Google routinely updates their search algorithms, with the most recent being in June and July of 2021. Unfortunately, changes to Google’s algorithms often lead to some sites seeing major drops in traffic. For many, the causes and potential solutions are unclear, making it difficult for sites to regain the traffic they once enjoyed.
Google is now shedding light on the causes behind a drop in organic traffic: technical issues, security issues, manual actions, algorithmic changes and search interest disruptions.
Daniel Waisberg, Google Search Advocate, outlines how each of these can impact traffic:
Technical issues: Errors that can prevent Google from crawling, indexing, or serving your pages to users – for example server availability, robots.txt fetching, page not found, and others. Note that the issues can be site-wide (for example, your website is down) or page-wide (for example, a misplaced noindex tag, which would depend on Google crawling the page, meaning there would be a slower drop in traffic).
Security issues: If your site is affected by a security threat, Google may alert users before they reach your site with warnings or interstitial pages, which may decrease Search traffic.

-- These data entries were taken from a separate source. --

(* ===== verification/ChainClaims.v ===== *)
(** The index of blocks: the invariant of its trees, ancestors by skip pointers, the
    active chain and its forks, and the work of blocks. *)

From stdpp Require Import gmap sorting.
From S2P Require Import Prelude MdHash Hash Scrypt Arith256 Arith256Proofs Arith256Compact Serialize SerializeProofs Block BlockProofs BlockClaims Pow PowClaims HashClaims Chain.

(** ** Walking back *)

(** The block [n] steps before [p], by [pprev] alone *)
Fixpoint up (s : store) (p : ptr) (n : nat) : option ptr :=
  match n with O => Some p | S n => b ← s !! p; q ← b.(pprev); up s q n end.

(** An object that is linked to one created before it *)
Definition node_ok (s : store) (p : ptr) (b : CBlockIndex) : Prop :=
  match b.(pprev) with
  | None => b.(nHeight) = 0 /\ b.(pskip) = None
  | Some q => (q < p)%nat /\ exists pb, s !! q = Some pb /\ b.(nHeight) = pb.(nHeight) + 1 /\ b.(pskip) = up s q (Z.to_nat (pb.(nHeight) - GetSkipHeight b.(nHeight)))
  end.

(** The first [m] objects of the store are trees. *)
Definition tree_upto (s : store) (m : nat) : Prop := forall p b, (p < m)%nat -> s !! p = Some b -> node_ok s p b.
Definition tree_ok (s : store) : Prop := tree_upto s (length s).

Lemma up_add s a : forall p b, up s p (a + b) = (q ← up s p a; up s q b).
Proof.
  induction a as [|a IH]; intros p b; cbn [Nat.add up]; [done|]; destruct (s !! p) as [x|]; cbn; [|done].
  destruct (pprev x) as [q|]; cbn; [apply IH|done].
Qed.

Manual Actions: If your site does not comply with Google’s guidelines, some of your pages or the entire site may be omitted from Google Search results through a Manual Action.
Algorithmic changes: Google is always improving how it assesses content and updating its algorithm accordingly; core updates and other smaller updates may change how some pages perform in Google Search results. To keep track of future updates, subscribe to our Google Search News YouTube series or follow us on Twitter.
Search interest disruption: Sometimes changes in user behavior will change the demand for certain queries, either as a result of a new trend, or seasonality throughout the year. This means your traffic may drop simply as a result of external influences.
Waisberg’s post should be a valuable resource for all webmasters, both those whose sites have experienced a drop and those that want to avoid one.